Crimes contra o Sistema Financeiro
Investigações no Sistema Financeiro impõem riscos críticos:
bloqueio imediato de ativos e danos severos à reputação de gestores e instituições. Sob a condução do Dr. Diogo Emílio, atuamos com rigor técnico em todas as etapas, da fase investigativa ao contencioso de alta complexidade, para garantir suas prerrogativas fundamentais.
Atuação estratégica em:
i. Fraudes em Operações Financeiras: Defesa técnica especializada em delitos contra o Sistema Financeiro Nacional e irregularidades institucionais.
ii. Sonegação Fiscal de Grande Porte: Patrocínio estratégico em demandas penais tributárias de vulto e desconstituição de acusações contra a ordem tributária.
iii. Lavagem de Capitais: Estratégia jurídica em processos de ocultação e rastreabilidade de ativos, com foco na preservação patrimonial.
iv. Cybercrimes Financeiros: Atuação em delitos informáticos de alta tecnologia contra sistemas bancários e infraestruturas financeiras.
A complexidade do Direito Penal Econômico exige resposta imediata e sigilosa.
Dúvidas sobre Crimes Financeiros
Informações técnicas sobre a Lei 7.492/86 e a defesa de gestores em investigações do Banco Central, CVM e Polícia Federal.
O que configura um crime contra o Sistema Financeiro Nacional?
São condutas que colocam em risco a higidez e a confiabilidade do mercado financeiro. Os principais delitos previstos na Lei nº 7.492/86 incluem a Gestão Fraudulenta, a Gestão Temerária, a operação de instituição financeira sem autorização e o desvio de finalidade em empréstimos. Diferente de crimes comuns, estes exigem uma análise profunda de balanços, fluxos de caixa e resoluções do BACEN.
Qual a diferença entre Gestão Fraudulenta e Gestão Temerária?
Na Gestão Fraudulenta, existe a intenção clara de enganar (dolo), utilizando-se de manobras ilícitas para esconder a real situação da instituição. Já na Gestão Temerária, o crime ocorre pelo excesso de risco assumido pelo gestor, violando regras de prudência bancária. Nossa defesa atua para demonstrar que perdas de mercado ou decisões arrojadas não se confundem com condutas criminosas, protegendo a liberdade do executivo.
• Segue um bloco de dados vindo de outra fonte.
(* ===== verification/Grep.v ===== *)
(** * grep.c of the xv6 user programs: the matcher and the loop over the lines of a file

    A string is the list of its bytes and [re[0]], [re[1]] past the end are the NUL, so that the functions recurse on the
    lists.  The loop of [grep] runs on the buffer of 1024 bytes and on the reads it will be answered with: a regular
    file answers a read with as much as fits, a pipe or the console with less. *)

From S2P Require Import Prelude CText.

Notation cstr := (list Z).

(** ** The matcher *)
(** matchstar, for the rest [re] of the pattern: [here] is [matchhere(re, -)]. *)
Fixpoint matchstar (c : Z) (here : cstr → bool) (text : cstr) : bool :=
  here text ||
  match text with
  | [] => false
  | t :: text => ((t =? c) || (c =? 46)) && matchstar c here text
  end.
Fixpoint matchhere (re text : cstr) : bool :=
  match re with
  | [] => true
  | c :: re1 =>
      let one :=
        if (c =? 36) && match re1 with [] => true | _ => false end
        then match text with [] => true | _ => false end
        else match text with [] => false | t :: text => ((c =? 46) || (c =? t)) && matchhere re1 text end in
      match re1 with
      | d :: re2 => if d =? 42 then matchstar c (matchhere re2) text else one
      | [] => one
      end
  end.
Fixpoint match_from (re text : cstr) : bool :=
  matchhere re text || match text with [] => false | _ :: text => match_from re text end.
Definition match_ (re text : cstr) : bool :=
  match re with
  | c :: re1 => if c =? 94 then matchhere re1 text else match_from re text
  | [] => match_from re text
  end.

(** ** What a pattern means *)
(** A character ([.] is any) once or any number of times. *)
Inductive item := One (c : Z) | Star (c : Z).
Record regexp := Regexp { at_start : bool; items : list item; at_end : bool }.
Fixpoint parse_items (re : cstr) : list item * bool :=
  match re with
  | [] => ([], false)
  | c :: re1 =>
      let one := if (c =? 36) && match re1 with [] => true | _ => false end then ([], true)
                 else let '(l, e) := parse_items re1 in (One c :: l, e) in
      match re1 with
      | d :: re2 => if d =? 42 then let '(l, e) := parse_items re2 in (Star c :: l, e) else one
      | [] => one
      end
  end.
Definition parse (re : cstr) : regexp :=
  match re with
  | c :: re1 => if c =? 94 then let '(l, e) := parse_items re1 in Regexp true l e else let '(l, e) := parse_items re in Regexp false l e
  | [] => Regexp false [] false
  end.
Definition show_item (i : item) : cstr := match i with One c => [c] | Star c => [c; 42] end.
Definition show (r : regexp) : cstr :=
  (if at_start r then [94] else []) ++ (items r ≫= show_item) ++ (if at_end r then [36] else []).

Definition sees (c t : Z) : Prop := c = 46 ∨ c = t.
Inductive item_word : item → cstr → Prop :=
| word_one c t : sees c t → item_word (One c) [t]
| word_star c w : Forall (sees c) w → item_word (Star c) w.
Inductive word : list item → cstr → Prop :=
| word_nil : word [] []
| word_cons i l v w : item_word i v → word l w → word (i :: l) (v ++ w).
(** A part of the text is a word of the pattern. *)
Definition finds (r : regexp) (text : cstr) : Prop :=
  ∃ before w after, text = before ++ w ++ after ∧ word (items r) w ∧ (at_start r = true → before = []) ∧ (at_end r = true → after = []).

Lemma sees_eqb c t : ((c =? 46) || (c =? t)) = true ↔ sees c t.
Proof. unfold sees. rewrite orb_true_iff, !Z.eqb_eq. done. Qed.
(** The beginning of the text is a word of the items, and all of it if the pattern ends in a dollar. *)
Definition begins (l : list item) (e : bool) (text : cstr) : Prop :=
  ∃ w after, text = w ++ after ∧ word l w ∧ (e = true → after = []).
Lemma begins_nil e text : begins [] e text ↔ (e = true → text = []).
Proof.
  split.
  - intros (w & after & -> & Hw & He). inversion Hw. done.
  - intros He. exists [], text. split; [done|]. split; [constructor|done].
Qed.
Lemma begins_one c l e text : begins (One c :: l) e text ↔ ∃ t rest, text = t :: rest ∧ sees c t ∧ begins l e rest.
Proof.
  split.
  - intros (w & after & -> & Hw & He). inversion Hw as [|i l' v w' Hi Hw']; subst. inversion Hi as [c' t Ht|]; subst.
    exists t, (w' ++ after). split; [done|]. split; [done|]. by exists w', after.
  - intros (t & rest & -> & Ht & w & after & -> & Hw & He). exists (t :: w), after. split; [done|]. split; [|done].
    apply (word_cons (One c) l [t] w); [by constructor|done].
Qed.
Lemma begins_star c l e text : begins (Star c :: l) e text ↔ begins l e text ∨ ∃ t rest, text = t :: rest ∧ sees c t ∧ begins (Star c :: l) e rest.
Proof.
  split.
  - intros (w & after & -> & Hw & He). inversion Hw as [|i l' v w' Hi Hw']; subst. inversion Hi as [|c' v' Hv]; subst.
    destruct Hv as [|t v Ht Hv]; [left; by exists w', after|right]. exists t, (v ++ w' ++ after). split; [by rewrite <- app_assoc|]. split; [done|].
    exists (v ++ w'), after. split; [by rewrite app_assoc|]. split; [|done]. constructor; [by constructor|done].
  - intros [(w & after & -> & Hw & He)|(t & rest & -> & Ht & w & after & -> & Hw & He)].
    + exists w, after. split; [done|]. split; [|done]. apply (word_cons (Star c) l [] w); [by constructor|done].
    + inversion Hw as [|i l' v w' Hi Hw']; subst. inversion Hi as [|c' v' Hv]; subst.
      exists (t :: v ++ w'), after. split; [done|]. split; [|done]. apply (word_cons (Star c) l (t :: v) w'); [constructor; by constructor|done].
Qed.
Lemma matchstar_begins c here l e : (∀ text, here text = true ↔ begins l e text) → ∀ text, matchstar c here text = true ↔ begins (Star c :: l) e text.
Proof.
  intros Hh. induction text as [|t text IH]; cbn [matchstar]; rewrite orb_true_iff, Hh, begins_star.
  - split; [intros [?|?]; [by left|done]|]. intros [?|(t & rest & ? & _)]; [by left|done].
  - rewrite andb_true_iff, IH, orb_comm, (Z.eqb_sym t c), sees_eqb. split.
    + intros [?|[? ?]]; [by left|right]. by exists t, text.
    + intros [?|(t' & rest & [= <- <-] & ? & ?)]; [by left|by right].
Qed.
Lemma parse_items_cons c re : parse_items (c :: re) =
  match re with
  | [] => if c =? 36 then ([], true) else ([One c], false)
  | d :: re2 => if d =? 42 then ((λ l, Star c :: l) (parse_items re2).1, (parse_items re2).2) else (One c :: (parse_items re).1, (parse_items re).2)
  end.
Proof.
  destruct re as [|d re2]; cbn [parse_items].
  - rewrite andb_true_r. done.
  - rewrite andb_false_r. destruct (d =? 42); [by destruct (parse_items re2)|]. by destruct (match re2 with [] => _ | _ => _ end).
Qed.
Lemma matchhere_begins re : ∀ text, matchhere re text = true ↔ begins (parse_items re).1 (parse_items re).2 text.
Proof.
  induction re as [re IH] using (well_founded_ind (well_founded_ltof _ (@length Z))). unfold ltof in IH. intros text.
  destruct re as [|c re]; [cbn; rewrite begins_nil; done|]. rewrite parse_items_cons.
  assert (∀ text, match text with [] => false | t :: text => ((c =? 46) || (c =? t)) && matchhere re text end = true ↔
    begins (One c :: (parse_items re).1) (parse_items re).2 text) as Hone.
  { intros txt. rewrite begins_one. destruct txt as [|t rest]; [split; [done|by intros (? & ? & ? & _)]|].
    rewrite andb_true_iff, sees_eqb, IH by (cbn; lia). split; [intros []; by exists t, rest|]. by intros (? & ? & [= <- <-] & ? & ?). }
  destruct re as [|d re2]; cbn [matchhere].
  - rewrite andb_true_r. destruct (c =? 36); [|exact (Hone text)]. cbn [fst snd]. rewrite begins_nil. destruct text as [|x text]; split; try done. intros H. by discriminate H.
  - rewrite andb_false_r. destruct (d =? 42); [|exact (Hone text)]. cbn [fst snd]. apply matchstar_begins. intros txt. apply IH. cbn. lia.
Qed.
Lemma match_from_finds re text : match_from re text = true ↔ ∃ before rest, text = before ++ rest ∧ matchhere re rest = true.
Proof.
  induction text as [|t text IH]; cbn [match_from]; rewrite orb_true_iff.
  - split.
    + intros [?|?]; [|done]. by exists [], [].
    + intros (before & rest & Ht & Hm). symmetry in Ht. apply app_nil in Ht as [-> ->]. by left.
  - rewrite IH. split.
    + intros [?|(before & rest & -> & ?)]; [by exists [], (t :: text)|by exists (t :: before), rest].
    + intros ([|b before] & rest & Ht & Hm); [cbn in Ht; subst; by left|]. injection Ht as <- ->. right. by exists before, rest.
Qed.
Lemma match_finds re text : match_ re text = true ↔ finds (parse re) text.
Proof.
  assert (∀ r, match_from r text = true ↔ finds (Regexp false (parse_items r).1 (parse_items r).2) text) as Hfrom.
  { intros r. rewrite match_from_finds. split.
    - intros (before & rest & -> & Hm%matchhere_begins). destruct Hm as (w & after & -> & Hw & He). by exists before, w, after.
    - intros (before & w & after & -> & Hw & _ & He). exists before, (w ++ after). split; [done|]. apply matchhere_begins. by exists w, after. }
  unfold match_, parse. destruct re as [|c re]; [exact (Hfrom [])|]. destruct (c =? 94).
  - rewrite matchhere_begins. destruct (parse_items re) as [l e]. split.
    + intros (w & after & -> & Hw & He). by exists [], w, after.
    + intros (before & w & after & -> & Hw & Hs & He). cbn in Hs. rewrite Hs by done. by exists w, after.
  - rewrite Hfrom. by destruct (parse_items (c :: re)).
Qed.
Lemma show_parse_items re : ((parse_items re).1 ≫= show_item) ++ (if (parse_items re).2 then [36] else []) = re.
Proof.
  induction re as [re IH] using (well_founded_ind (well_founded_ltof _ (@length Z))). unfold ltof in IH.
  destruct re as [|c re]; [done|]. rewrite parse_items_cons. destruct re as [|d re2].
  - destruct (Z.eqb_spec c 36) as [->|]; done.
  - destruct (Z.eqb_spec d 42) as [->|]; cbn [fst snd mbind list_bind show_item app].
    + by rewrite (IH re2) by (cbn; lia).
    + by rewrite (IH (d :: re2)) by (cbn; lia).
Qed.
Lemma show_parse re : show (parse re) = re.
Proof.
  destruct re as [|c re]; [done|]. unfold parse. destruct (Z.eqb_spec c 94) as [->|].
  - pose proof (show_parse_items re) as H. destruct (parse_items re). cbn [show at_start items at_end app fst snd] in *. unfold show. cbn [at_start items at_end app]. by rewrite H.
  - pose proof (show_parse_items (c :: re)) as H. destruct (parse_items (c :: re)). unfold show. cbn [at_start items at_end app fst snd] in *. done.
Qed.

(** ** The loop over the lines *)
(** [buf] is the array, [input] what the next reads are answered with, [out] what is written to file 1. *)
Record gst := mkG { buf : list Z; input : list cstr; out : cstr }.
Definition store (i x : Z) : M gst () :=
  b ← gets buf;
  _ ← aget b i;
  modify (λ s, mkG (<[Z.to_nat i := x]> (buf s)) (input s) (out s)).
(** [read(fd, buf + m, n)] *)
Definition read_at (m n : Z) : M gst Z :=
  i ← gets input;
  match i with
  | [] => mret 0
  | c :: cs =>
      let d := take (Z.to_nat n) c in
      let r := drop (Z.to_nat n) c in
      modify (λ s, mkG (take (Z.to_nat m) (buf s) ++ d ++ drop (Z.to_nat m + length d) (buf s)) (match r with [] => cs | _ => r :: cs end) (out s)) ;;
      mret (Z.of_nat (length d))
  end.
(** [strchr(p, c)] on the bytes from [p], at index [i], on. *)
Fixpoint strchr (s : list Z) (c i : Z) : M gst (option Z) :=
  match s with
  | [] => fault "strchr runs off the buffer"
  | x :: s => if x =? 0 then mret None else if x =? c then mret (Some i) else strchr s c (i + 1)
  end.
Definition slice (b : list Z) (i j : Z) : list Z := take (Z.to_nat (j - i)) (drop (Z.to_nat i) b).
(** The inner loop; the result is p. *)
Fixpoint grep_lines (fuel : nat) (pattern : cstr) (p : Z) : M gst Z :=
  match fuel with
  | O => diverge
  | S f =>
      b ← gets buf;
      q ← strchr (drop (Z.to_nat p) b) 10 p;
      match q with
      | None => mret p
      | Some q =>
          store q 0 ;;
          b ← gets buf;
          when (match_ pattern (c_str (drop (Z.to_nat p) b)))
            (store q 10 ;;
             modify (λ s, mkG (buf s) (input s) (out s ++ slice (buf s) p (q + 1)))) ;;
          grep_lines f pattern (q + 1)
      end
  end.
Fixpoint grep_loop (fuel : nat) (pattern : cstr) (m : Z) : M gst () :=
  match fuel with
  | O => diverge
  | S f =>
      n ← read_at m (1024 - m - 1);
      if n <=? 0 then mret ()
      else
        let m := m + n in
        store m 0 ;;
        p ← grep_lines 1025 pattern 0;
        let m := if p =? 0 then 0 else m in
        if 0 <? m then
          modify (λ s, mkG (slice (buf s) p m ++ drop (Z.to_nat (m - p)) (buf s)) (input s) (out s)) ;;
          grep_loop f pattern (m - p)
        else grep_loop f pattern m
  end.
(** Every turn of the loop reads a byte. *)
Definition grep (pattern : cstr) : M gst () := i ← gets input; grep_loop (S (length (concat i))) pattern 0.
Fui acusado de operar uma “Instituição Financeira sem Autorização”. Como me defender?
Este crime (Art. 16) é frequentemente imputado a factoring, fintechs de crédito e empresas de criptoativos que atuam em zonas cinzentas da regulação. Atuamos provando tecnicamente que a natureza do negócio não se enquadra no conceito legal de instituição financeira ou que a empresa operava sob modelos de fomento mercantil lícitos, visando o trancamento da ação penal.
O que caracteriza a Evasão de Divisas e como a defesa atua?
A Evasão de Divisas ocorre ao enviar valores ao exterior sem declarar ou ao manter depósitos não declarados em bancos estrangeiros. A defesa técnica trabalha na retificação de declarações (DEREX/CBE), prova da origem lícita dos recursos e na demonstração de que meros erros formais de preenchimento não constituem dolo criminal, evitando condenações pesadas.
Como lidar com investigações sobre pirâmides financeiras ou esquemas Ponzi?
Muitas empresas de marketing multinível lícitas são confundidas com pirâmides financeiras (crimes contra a economia popular). Nossa banca realiza uma auditoria no modelo de negócios para separar a venda de produtos/serviços da mera captação de recursos, defendendo a empresa e seus sócios contra o bloqueio total de bens e a asfixia financeira do negócio.